"La beauté du visage est un frêle ornement,
Une fleur passagère, un éclat d'un moment."—Molière.

[232:B] "But admitting your body's finer, all that beauty is but skin-deep."—"The Female Rebellion," 1682. "All the beauty of the world, 'tis but skin-deep, a sunne-blast defaceth it."—"Orthodoxe Paradoxes," 1650.

[233:A]

"Daughter, in this I can thinke none other
But that it is true thys prouerbe old,
Hastye loue is soone hot and soone cold."

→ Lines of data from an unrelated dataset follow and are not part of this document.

Lemma TrimRightSpace_id fuel s : trimmed_right s -> TrimRightSpace fuel s = s.
Proof.
  intros H. destruct fuel as [|f]; [done|]. simpl. destruct s as [|b t]; [done|].
  destruct H as [H|H]; [done|].
  destruct (DecodeLastRune (b :: t)) as [r n]. simpl in H. by rewrite H.
Qed.

Lemma TrimSpace_idemp s : TrimSpace (TrimSpace s) = TrimSpace s.
Proof.
  unfold TrimSpace at 2 3. cbv zeta.
  pose proof (TrimLeftSpace_trimmed (length s) s ltac:(lia)) as HL.
  set (l := TrimLeftSpace (length s) s) in *.
  destruct (TrimRightSpace_trimmed (length l) l ltac:(lia)) as [HR [k Hk]].
  set (r := TrimRightSpace (length l) l) in *.
  unfold TrimSpace. rewrite TrimLeftSpace_id by (rewrite Hk; by apply trimmed_left_take).
  by apply TrimRightSpace_id.
Qed.

(** ** Ordering and sorting *)

(** [x <= y] on strings: byte-wise lexicographic. *)
Fixpoint str_leb (x y : gostring) : bool :=
  match x, y with
  | [], _ => true
  | _ :: _, [] => false
  | a :: x', b :: y' => if a =c b then str_leb x' y' else bv a <? bv b
  end.

Definition str_le (x y : gostring) : Prop := str_leb x y = true.

#[export] Instance str_le_dec : RelDecision str_le.
Proof. intros x y. unfold str_le. apply _. Defined.

#[export] Instance str_le_total : Total str_le.
Proof.
  intros x. unfold str_le. induction x as [|a x IH]; intros [|b y]; simpl; auto.
  rewrite (Ascii.eqb_sym b a). destruct (a =c b) eqn:E; [apply IH|]. bool_simp.
  destruct (Z.ltb_spec (bv a) (bv b)); [by left|]. right. apply Z.ltb_lt.
  assert (bv a <> bv b) by (intros ?%bv_inj; done). lia.
Qed.

#[export] Instance str_le_trans : Transitive str_le.
Proof.
  intros x. unfold str_le. induction x as [|a x IH]; intros [|b y] [|c z]; simpl; try done.
  destruct (a =c b) eqn:E1; bool_simp; subst.
  - destruct (b =c c) eqn:E2; bool_simp; subst; [apply IH|done].
  - destruct (b =c c) eqn:E2; bool_simp; subst.
    + intros H _. by rewrite (proj2 (Ascii.eqb_neq _ _)).
    + intros H1 H2. bool_simp. rewrite (proj2 (Ascii.eqb_neq a c)); [apply Z.ltb_lt; lia|].
      intros ->. lia.
Qed.

#[export] Instance str_le_antisym : AntiSymm (=) str_le.
Proof.
  intros x. unfold str_le. induction x as [|a x IH]; intros [|b y]; simpl; try done.
  rewrite (Ascii.eqb_sym b a). destruct (a =c b) eqn:E; bool_simp; subst.
  - intros H1 H2. f_equal. by apply IH.
  - intros H1 H2. bool_simp. lia.
Qed.

(** [sort.Strings]: the order is total and antisymmetric, so the sorted list is
    unique whatever the algorithm. *)
Definition sort_Strings (l : list gostring) : list gostring := merge_sort str_le l.

Lemma sort_Strings_perm l : sort_Strings l ≡ₚ l.
Proof. apply merge_sort_Permutation. Qed.

Lemma sort_Strings_sorted l : StronglySorted str_le (sort_Strings l).
Proof. apply (StronglySorted_merge_sort str_le). Qed.

(** ** Runes *)
Fixpoint runes_fuel (fuel : nat) (s : gostring) : list Z :=
  match fuel, s with
  | S f, _ :: _ => let '(r, n) := DecodeRune s in r :: runes_fuel f (drop n s)
  | _, _ => []
  end.

(** [for _, r := range s]. *)
Definition runes (s : gostring) : list Z := runes_fuel (length s) s.
Definition RuneCountInString (s : gostring) : Z := len (runes s).

(** The [%-ns] verb: pad with spaces on the right to [n] runes. *)
Definition pad_right (n : Z) (s : gostring) : gostring :=
  s ++ repeat " "%char (Z.to_nat (n - RuneCountInString s)).

(** [strings.Count(s, c)] of a one-byte string. *)
Definition CountByte (s : gostring) (c : ascii) : Z :=
  len (List.filter (fun b => b =c c) s).

(** [len(strings.Fields(s))]: maximal runs of runes that are not spaces. *)
Fixpoint fields_count (in_field : bool) (rs : list Z) : Z :=
  match rs with
  | [] => 0
  | r :: t =>
      if unicode_IsSpace r then fields_count false t
      else (if in_field then 0 else 1) + fields_count true t
  end.
Definition FieldsLen (s : gostring) : Z := fields_count false (runes s).

(** [strings.SplitAfter(s, c)]. *)
Fixpoint SplitAfter (s : gostring) (c : ascii) : list gostring :=
  match s with
  | [] => [[]]
  | x :: t =>
      if x =c c then [x] :: SplitAfter t c
      else match SplitAfter t c with
           | [] => [[x]]
           | seg :: segs => (x :: seg) :: segs
           end
  end.

Lemma concat_SplitAfter s c : concat (SplitAfter s c) = s.
Proof.
  induction s as [|x t IH]; simpl; [done|]. destruct (x =c c) eqn:E; simpl; [by rewrite IH|].
  destruct (SplitAfter t c) as [|seg segs]; simpl in *; by rewrite <- IH.
Qed.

—"Play of Wyt and Science," c. 1540.

[233:B] "Whosoever lives unmarried lives without joy, without comfort, without blessing. Love your wife like yourself, honour her more than yourself. It is woman alone through whom God's blessings are vouchsafed to a house. She teaches the children, speeds the husband, and welcomes him when he returns, keeps the house godly and pure, and God's blessings rest upon these things."—Talmud.

[234:A] "You see marriage is destinie, made in heaven, though consummated on earth."—Lely, Mother Bombie, 1594. Shakespeare, too, in the "Merchant of Venice," declares that "hanging and wiving go by destiny." In "The Cheats," written by Wilson in 1662, Scruple remarks, "Good sir, marriages are made in heaven." Many similar passages to these might be cited.

[235:A]

"He is a fool who thinks by force or skill
To turn the current of a woman's will."

Tuke, Adventures of Five Hours, 1673.